Я не терял надежды: «Паша, ты написал как раз то, что мне хотелось бы услышать от всех свидетелей той съёмки. Мы в то время, конечно, не творили никакого искусства, мы просто развлекались. Лично меня удивляет, как много людей решило принять в этом участие (в нашу компанию затесался даже Андрей Брежнев) и как много оказалось зрителей на съёмочной площадке (понятия не имею, откуда все прознали о том съёмочном дне). Но на твой дневник я всё равно надеюсь. Хотя бы ещё на несколько строк. Ведь если ты и сейчас помнишь, что был, мягко говоря, удивлён, то в дневнике, я думаю, написал об этом выразительнее. Мне очень интересно. Я бы вообще-то хотел услышать чьё-нибудь мнение в том ракурсе, что, мол, кретины какие-то обрядились ковбоями и устроили погром в комсомольском клубе для танцев».
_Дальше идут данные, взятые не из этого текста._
Lemma split_pieces (c : ascii) (s : jsstring) :
  Forall (fun seg => ~ In c seg) (split c s).
Proof.
  induction s as [|x s IH]; simpl.
  - constructor; [intros [] | constructor].
  - destruct (chr_eqb x c) eqn:E.
    + constructor; [intros [] | exact IH].
    + destruct (split c s) as [|seg segs]; [constructor; [|constructor]|].
      * intros [->|[]]; rewrite chr_eqb_refl in E; discriminate.
      * inversion IH; subst; constructor; [|assumption].
        intros [->|H]; [rewrite chr_eqb_refl in E; discriminate | auto].
Qed.

Lemma resolveFrom_plain (segs : list jsstring) :
  forall acc, Forall plainName acc ->
              Forall (fun seg => ~ In "/"%char seg) segs ->
              Forall plainName (resolveFrom acc segs).
Proof.
  induction segs as [|seg segs IH]; intros acc Hacc Hsegs;
    cbn [resolveFrom]; [exact Hacc|].
  inversion Hsegs; subst.
  destruct (str_eqb seg []) eqn:E0; cbn [orb]; [apply IH; assumption|].
  destruct (str_eqb seg (str ".")) eqn:E1; [apply IH; assumption|].
  destruct (str_eqb seg (str "..")) eqn:E2.
  - apply IH; [|assumption].
    destruct acc; [constructor | inversion Hacc; assumption].
  - apply IH; [|assumption].
    constructor; [|assumption].
    repeat split; try assumption; intros ->; simpl in *; discriminate.
Qed.

Lemma resolve_plain (cwd p : jsstring) : Forall plainName (resolve cwd p).
Proof.
  unfold resolve; destruct (startsWith (str "/") p); apply Forall_rev;
    repeat apply resolveFrom_plain; try apply split_pieces; constructor.
Qed.

Lemma plain_no_sep (segs : list jsstring) :
  Forall plainName segs -> Forall (fun seg => ~ In "/"%char seg) segs.
Proof. apply Forall_impl; intros seg (_ & _ & _ & H); exact H. Qed.

Lemma resolveFrom_names (segs : list jsstring) :
  forall acc, Forall plainName segs -> resolveFrom acc segs = rev segs ++ acc.
Proof.
  induction segs as [|seg segs IH]; intros acc H; cbn [resolveFrom];
    [reflexivity|].
  inversion H as [|? ? (H0 & H1 & H2 & _) Hrest]; subst.
  destruct (str_eqb seg []) eqn:E0; [apply str_eqb_eq in E0; congruence|].
  destruct (str_eqb seg (str ".")) eqn:E1; [apply str_eqb_eq in E1; congruence|].
  destruct (str_eqb seg (str "..")) eqn:E2; [apply str_eqb_eq in E2; congruence|].
  cbn [orb rev]; rewrite IH by assumption; rewrite <- app_assoc; reflexivity.
Qed.

Lemma resolveFrom_app (a b : list jsstring) :
  forall acc, resolveFrom acc (a ++ b) = resolveFrom (resolveFrom acc a) b.
Proof.
  induction a as [|seg a IH]; intros acc; cbn [resolveFrom app];
    [reflexivity|].
  destruct (str_eqb seg [] || str_eqb seg (str ".")); [apply IH|].
  destruct (str_eqb seg (str "..")); apply IH.
Qed.

(** Cutting a joined path gives the names back, also with more text
    after it. *)
Lemma split_join_more (segs : list jsstring) (more : jsstring) :
  segs <> [] -> Forall (fun seg => ~ In "/"%char seg) segs ->
  split "/" (join segs ++ "/"%char :: more) = segs ++ split "/" more.
Proof.
  induction segs as [|seg segs IH]; intros Hne H; [congruence|].
  inversion H; subst.
  destruct segs as [|seg' segs].
  - simpl join; rewrite split_at_sep by assumption; reflexivity.
  - change (join (seg :: seg' :: segs))
      with (seg ++ "/"%char :: join (seg' :: segs)).
    replace ((seg ++ "/"%char :: join (seg' :: segs)) ++ "/"%char :: more)
      with (seg ++ "/"%char :: (join (seg' :: segs) ++ "/"%char :: more))
      by (rewrite <- app_assoc; reflexivity).
    rewrite split_at_sep by assumption.
    rewrite IH by (congruence || assumption); reflexivity.
Qed.

Lemma split_join (segs : list jsstring) :
  segs <> [] -> Forall (fun seg => ~ In "/"%char seg) segs ->
  split "/" (join segs) = segs.
Proof.
  induction segs as [|seg segs IH]; intros Hne H; [congruence|].
  inversion H; subst.
  destruct segs as [|seg' segs].
  - simpl join; apply split_no_sep; assumption.
  - change (join (seg :: seg' :: segs))
      with (seg ++ "/"%char :: join (seg' :: segs)).
    rewrite split_at_sep by assumption.
    rewrite IH by (congruence || assumption); reflexivity.
Qed.
(* ===== verification/Coding.v ===== *)
(** * Wire primitives ([oxiquic-transport/src/coding.rs])

    The read cursor [Buf], variable-length integers and truncated packet
    numbers.  Every decoder is a function from a cursor to a result carrying the
    advanced cursor; [Err] is the value of the source's [?] exits.  The class
    [Codec] states what an encoder/decoder pair promises to its clients; the
    frame, parameter and packet coders are proved against it. *)

From S2P Require Import Prelude.

(** ** Constants and errors *)

Definition VARINT_MAX : Z := Z.shiftl 1 62 - 1.

Inductive CodecError := UnexpectedEnd | MalformedField.

#[export] Instance CodecError_eq_dec : EqDecision CodecError.
Proof. solve_decision. Defined.

Definition varint_size (value : Z) : Z :=
  if value <? Z.shiftl 1 6 then 1
  else if value <? Z.shiftl 1 14 then 2
  else if value <? Z.shiftl 1 30 then 4
  else 8.

(** ** The cursor *)

Record Buf := mkBuf { buf_bytes : list Z; buf_pos : nat }.

Definition buf_new (bytes : list Z) : Buf := mkBuf bytes 0.
Definition remaining (b : Buf) : Z := len (buf_bytes b) - Z.of_nat (buf_pos b).
Definition buf_is_empty (b : Buf) : bool := remaining b =? 0.
Definition position (b : Buf) : Z := Z.of_nat (buf_pos b).

(** The cursor moved forward by [n] bytes. *)
Definition advance (b : Buf) (n : nat) : Buf := mkBuf (buf_bytes b) (buf_pos b + n).

(** A decoder: [&mut Buf -> Result<A, CodecError>] with the cursor threaded. *)
Definition reader (A : Type) : Type := Buf -> result CodecError (A * Buf).

Definition get_u8 : reader Z := fun b =>
  match buf_bytes b !! buf_pos b with
  | Some byte => Ok (byte, advance b 1)
  | None => Err UnexpectedEnd
  end.

Definition get_u16 : reader Z := fun b =>
  '(hi, b) ← get_u8 b;
  '(lo, b) ← get_u8 b;
  Ok (Z.lor (as_u16 (Z.shiftl hi 8)) lo, b).

Definition get_u32 : reader Z := fun b =>
  '(hi, b) ← get_u16 b;
  '(lo, b) ← get_u16 b;
  Ok (Z.lor (as_u32 (Z.shiftl hi 16)) lo, b).

Definition get_bytes (n : Z) : reader (list Z) := fun b =>
  match checked_add (Z.of_nat (buf_pos b)) n with
  | None => Err UnexpectedEnd
  | Some stop =>
      if len (buf_bytes b) <? stop then Err UnexpectedEnd
      else Ok (slice (buf_bytes b) (buf_pos b) (Z.to_nat stop), advance b (Z.to_nat n))
  end.

(** The loop of [get_varint]: [extra] more bytes, most significant first. *)
Fixpoint get_varint_loop (extra : nat) (value : Z) : reader Z := fun b =>
  match extra with
  | O => Ok (value, b)
  | S k => '(byte, b) ← get_u8 b;
           get_varint_loop k (Z.lor (u64_shl value 8) byte) b
  end.

Definition get_varint : reader Z := fun b =>
  '(first, b) ← get_u8 b;
  let len_log := Z.shiftr first 6 in
  let value := Z.land first 0x3f in
  let extra := Z.shiftl 1 len_log - 1 in
  get_varint_loop (Z.to_nat extra) value b.
Lemma consumes_body typ b : buf_ok b -> consumes b (decode_body typ b) frame_ok.
Proof.
  intros Hb. unfold decode_body.
  repeat first [ exact I | consume
               | by apply consumes_ack | by apply consumes_stream | by apply consumes_new_connection_id
               | apply consumes_connection_close; by auto
               | match goal with |- consumes _ (match ?x with _ => _ end) _ => destruct x eqn:?; subst end ].
  all: try (frame_fields_ok; fail).
  - destruct (padding_loop_consumes (Z.to_nat (remaining b)) 1 b Hb) as (n & E & Hn).
    rewrite E in Heqp. injection Heqp as <- <-. split; [simpl; lia | by exists n].
  - apply Z.ltb_ge in Heqb0. change (Z.shiftl 1 60) with (2 ^ 60) in Heqb0.
    unfold is_varint in *. simpl. lia.
  - apply Z.eqb_neq in Heqb0. frame_fields_ok. intros ->. simpl in *. lia.
  - apply Z.ltb_ge in Heqb0. change (Z.shiftl 1 60) with (2 ^ 60) in Heqb0.
    unfold is_varint in *. simpl. lia.
Qed.

(** A decoded frame is well-formed, and at least its type byte was consumed. *)
Lemma decode_frame_inv b f b' :
  buf_ok b -> decode_frame b = Ok (f, b') ->
  frame_ok f /\ exists n, b' = advance b n /\ (1 <= n <= length (rest b))%nat.
Proof.
  intros Hb. unfold decode_frame. destruct (get_varint b) as [[t b1] | e] eqn:E; [| done].
  cbn [lift map_err]. unfold mbind, result_bind.
  destruct (get_varint_inv _ _ _ E (proj1 (proj2 Hb))) as (_ & n & Hn & -> & Hl).
  assert (Hn1 : (1 <= n)%nat) by (repeat (apply elem_of_cons in Hn as [-> | Hn]; [lia |]); by apply elem_of_nil in Hn).
  pose proof (consumes_body t _ (buf_ok_advance _ _ Hb Hl)) as Hc. intros Hd. rewrite Hd in Hc.
  destruct Hc as (Hf & m & -> & Hm). split; [done |]. exists (n + m)%nat.
  rewrite advance_advance. rewrite rest_advance, length_drop in Hm. split; [done | lia].
Qed.

(** ** Lemmas: the fuel of the loops is enough *)

(** The loop [for _ in 0..n] without a bound. *)
Fixpoint ranges_for (n : nat) (acc : list AckRange) : frame_reader (list AckRange) := fun b =>
  match n with
  | O => Ok (acc, b)
  | S k =>
      '(gap, b) ← lift (get_varint b);
      '(range, b) ← lift (get_varint b);
      ranges_for k (acc ++ [mkAckRange gap range]) b
  end.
Алексей Кунченко прислал мне коротенькое письмо:
«Андрей!.. На квартире твоих родителей я успел в те „совковые“ годы познакомиться с новой для меня музыкой и новыми исполнителями, за что тебе огромное спасибо, так как Жан-Мишель с тех пор остаётся одним из любимых моих композиторов, слушая которого я „развился“ до этнической музыки народов Востока. Но это фигня… Сниматься у тебя было легко. В начале было заносчиво: как же, я – артист! Но, наблюдая за повторами проб, пришло понимание о своей малообразованности в этой области. А ещё вспоминается поездка на съёмки в багажнике машины!!! Как говорится, почувствуй себя заложником… или трупом… шутка… Утомления не было. Адреналин и эмоции захлёстывали. И было стремление сделать как можно лучше. Ничто не заставляло, так как было новым, неизведанным. Было желание повыпендриваться: мол, хочу и могу. Особенно запомнились съёмки у Румына на квартире. Именно там были многочисленные дубли, о которых говорил выше. Если память не отшибло, то тапёра снимали с участием Андрея Брежнева в Зачатьевском переулке. Много было народу. Почему именно там, хрен вспомню. Часть эпизодов снималась в Дубне. И опять же тебе спасибо, что взяли тогда меня с собой. После этого провёл там на природе много времени, получив немеряно положительных эмоций и незабываемых впечатлений. Особенно спасибо, что там мне довелось провести несколько дней с Олей Ципилёвой (целомудренно, но так возвышенно). Видел и наслаждался красотой этой девушки. Очень хочу, чтобы у неё всё было всё в порядке… Извини, сумбурно…»

Алексей Киреев (ныне чиновник МФФ), играл в нашем фильме роль бармена; он написал:
«Помню только, что снимали где-то в руинах в районе Метростроевской. Как я там оказался, не знаю. Но помню, что ты всё время снимал кино про ковбоев. Позвал меня. Роль для меня определила высота барной стойки – нужен был кто-то, кого было бы из-за неё видно. Из ковбойской одежды я нашёл у себя только клетчатую рубашку. Ещё помню, что там была Маша Брежнева, которую кто-то всё время таскал на руках».
Никакой Маши Брежневой в природе не существовало, это лишь забавный фокус человеческой памяти. Был Андрей Брежнев, внук полновластного хозяина страны, генерального секретаря КПСС. Никто из девушек не участвовал в съёмках и никого из них на руках никто не носил, а носили «застреленного» мальчика по имени Глеб Смирнов, который вот уже не один десяток лет живёт в Венеции. Андрей Брежнев не входил в нашу компанию, мы здоровались при встрече, иногда вместе пили кофе в перерывах между семинарами. Он присоединился к нашим съёмкам случайно и только на один раз.
Память у всех разная, воспоминания – тоже. Одни и те же события становятся для нас либо знаковыми, либо незначительными, а кто-то и вовсе выбрасывает их в мусорную корзину памяти, как вырванный из записной книжки листок с ненужными каракулями. Зачем же нужны мне эти тщательно оберегаемые каракули?